Work to complete
Every line in the records below between the one holding "pose proof (field_range data pos n" and the one holding "intros Hs Hn Hle. unfold", inclusive, is to be set down exactly; all other lines are to be left out.

-- Opening Marker --

Lemma pass_ok self data pos n : on_stream self data pos -> 0 <= n <= acc_bits self -> on_stream (pass_bits n self) data (pos + n).
Proof.
  intros Hs Hn. pose proof (stream_buffered _ _ _ n Hs ltac:(lia)) as Hfits. unfold fits in Hfits.
  destruct Hs as [Hsz Hps Hp Hbuf Hr Hf Hrest Ha (before & Hdata & Hb) Hroom].
  constructor; cbn; try done; [rewrite Hps; apply wrap64_small; lia | lia | by apply acc_drop | exists before; split; [done | lia] | lia].
Qed.

Lemma refill_if_needed_ok self data pos : on_stream self data pos ->
  exists r, refill_if_needed self = (Ok tt, r) /\ on_stream r data pos.
Proof.
  intros Hs. unfold refill_if_needed. destruct (_ <=? _); [|by exists self].
  destruct (stream_refill_ok _ _ _ Hs) as (r & Hrun & Hr & _). by exists r.
Qed.

Lemma pass_and_refill_ok self data pos n : on_stream self data pos -> 0 <= n <= acc_bits self ->
  exists r, pass_and_refill n self = (Ok tt, r) /\ on_stream r data (pos + n).
Proof. intros Hs Hn. unfold pass_and_refill. rewrite bind_modify. by apply refill_if_needed_ok, pass_ok. Qed.

Lemma top_field self data pos n : on_stream self data pos -> 0 <= n <= acc_bits self -> n <= 32 ->
  wrap32 (Z.shiftr (acc self) (64 - n)) = field data pos n.
Proof.
  intros Hs Hn Hle. rewrite (acc_top _ _ _ _ (st_acc _ _ _ Hs) n Hn). apply Z.mod_small.
  pose proof (field_range data pos n ltac:(lia)). assert (2 ^ n <= 2 ^ 32) by (apply Z.pow_le_mono_r; lia). lia.
Qed.

Lemma stream_take_top self data pos n : on_stream self data pos -> 0 <= n <= acc_bits self -> n <= 32 ->
  exists r, take_top n self = (Ok (field data pos n), r) /\ on_stream r data (pos + n).
Proof.
  intros Hs Hn Hle. unfold take_top. rewrite bind_gets, bind_modify, (top_field _ _ _ _ Hs Hn Hle).
  destruct (refill_if_needed_ok _ _ _ (pass_ok _ _ _ _ Hs Hn)) as (r & Hrun & Hr).
  exists r. by rewrite (bind_run _ _ _ _ _ Hrun).
Qed.

Lemma stream_read_bits n : 0 <= n <= 32 -> realizes on_stream (read_bits n) (spec_read n).
Proof.
  intros Hn. apply realizes_assert; [lia|]. intros self data pos Hs. pose proof (stream_range _ _ _ Hs). unfold spec_read.
  destruct (Z.eqb_spec n 0) as [->|].
  { rewrite fits_0 by lia. exists self. by rewrite Z.add_0_r. }
  rewrite bind_gets. unfold id. destruct (Z.leb_spec n (acc_bits self)).
  { rewrite (stream_buffered _ _ _ _ Hs) by lia. apply stream_take_top; [done | lia | lia]. }
  destruct (stream_refill_ok _ _ _ Hs) as (r & Hrun & Hr & _ & _ & Ht). unfold read_bits_refill.
  rewrite (bind_run _ _ _ _ _ Hrun), bind_gets, <- (stream_topped _ _ _ n Hr Ht) by lia. unfold id.
  destruct (Z.leb_spec n (acc_bits r)) as [|Hlt]; [apply stream_take_top; [done | lia | lia]|].
  destruct (stream_short _ _ _ n Hr Ht ltac:(lia) Hlt) as [-> ->]. rewrite (proj2 (Z.ltb_lt _ _) Hlt). by exists r.
Qed.

Lemma stream_consume n : 0 <= n <= 32 -> realizes on_stream (consume_bits n) (spec_skip n).
Proof.
  intros Hn. apply realizes_assert; [lia|]. intros self data pos Hs. pose proof (stream_range _ _ _ Hs). unfold spec_skip.
  destruct (Z.eqb_spec n 0) as [->|].
  { rewrite fits_0 by lia. exists self. by rewrite Z.add_0_r. }
  rewrite bind_gets. unfold id. destruct (Z.leb_spec n (acc_bits self)).
  { rewrite (stream_buffered _ _ _ _ Hs) by lia. apply pass_and_refill_ok; [done | lia]. }
  destruct (stream_refill_ok _ _ _ Hs) as (r & Hrun & Hr & _ & _ & Ht).
  rewrite (bind_run _ _ _ _ _ Hrun), bind_gets, <- (stream_topped _ _ _ n Hr Ht) by lia. unfold id.
  destruct (Z.leb_spec n (acc_bits r)) as [|Hlt]; [apply pass_and_refill_ok; [done | lia]|].
  destruct (stream_short _ _ _ n Hr Ht ltac:(lia) Hlt) as [-> ->]. rewrite (proj2 (Z.ltb_lt _ _) Hlt). by exists r.
Qed.

Lemma stream_peek_16 mask : realizes on_stream (peek_16 mask) (v ← spec_peek16; mret (mask v)).
Proof.
  intros self data pos Hs. unfold peek_16, spec_peek16, mbind at 1, bits_spec_bind. rewrite bind_gets. unfold id.
  assert (Htop : forall r, on_stream r data pos -> 16 <= acc_bits r ->
            fits data pos 1 = true /\ mask (wrap32 (Z.shiftr (acc r) 48)) = mask (field data pos 16)).
  { intros r Hr Hge. split; [apply (stream_buffered _ _ _ _ Hr); lia|]. change 48 with (64 - 16). by rewrite (top_field _ _ _ _ Hr) by lia. }
  destruct (Z.leb_spec 16 (acc_bits self)). { destruct (Htop self) as [-> ->]; [done | done |]. by exists self. }
  destruct (stream_refill_ok _ _ _ Hs) as (r & Hrun & Hr & _ & _ & Ht).
  rewrite (bind_run _ _ _ _ _ Hrun), bind_gets. unfold id.
  destruct (Z.leb_spec 16 (acc_bits r)) as [|Hlt]. { destruct (Htop r) as [-> ->]; [done | done |]. by exists r. }
  destruct (stream_short _ _ _ 16 Hr Ht ltac:(lia) Hlt) as [Hav He]. rewrite Hav. cbv zeta.
  pose proof (stream_dry _ _ _ Hr He) as Hdry. destruct Ht as [|[_ Hd]]; [lia|]. specialize (Hdry Hd).
  pose proof (acc_count _ _ _ _ (st_acc _ _ _ Hr)). unfold fits.
  destruct (Z.eqb_spec (acc_bits r) 0), (Z.leb_spec (pos + 1) (bit_len data)); try lia; [by exists r|].
  replace (Z.min 16 (acc_bits r)) with (acc_bits r) by lia. rewrite (proj2 (Z.ltb_lt _ _) Hlt).
  exists r. split; [|done]. unfold peek_bits, debug_assert.
  rewrite (proj2 (Z.leb_le (acc_bits r) 32)), (proj2 (Z.eqb_neq _ _)) by lia.
  rewrite (bind_run _ _ _ (field data pos (acc_bits r)) r).
  - unfold mret, stateM_ret. do 3 f_equal. rewrite field_pad by lia.
    replace (acc_bits r + (16 - acc_bits r)) with 16 by lia.
    apply Z.mod_small. pose proof (field_range data pos 16 ltac:(lia)). lia.
  - rewrite bind_mret, bind_gets. unfold id. rewrite Z.leb_refl. by rewrite (top_field _ _ _ _ Hr) by lia.
Qed.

-- Closing Marker --

Solution for this task
  pose proof (field_range data pos n ltac:(lia)). assert (2 ^ n <= 2 ^ 32) by (apply Z.pow_le_mono_r; lia). lia.
Qed.

Lemma stream_take_top self data pos n : on_stream self data pos -> 0 <= n <= acc_bits self -> n <= 32 ->
  exists r, take_top n self = (Ok (field data pos n), r) /\ on_stream r data (pos + n).
Proof.
  intros Hs Hn Hle. unfold take_top. rewrite bind_gets, bind_modify, (top_field _ _ _ _ Hs Hn Hle).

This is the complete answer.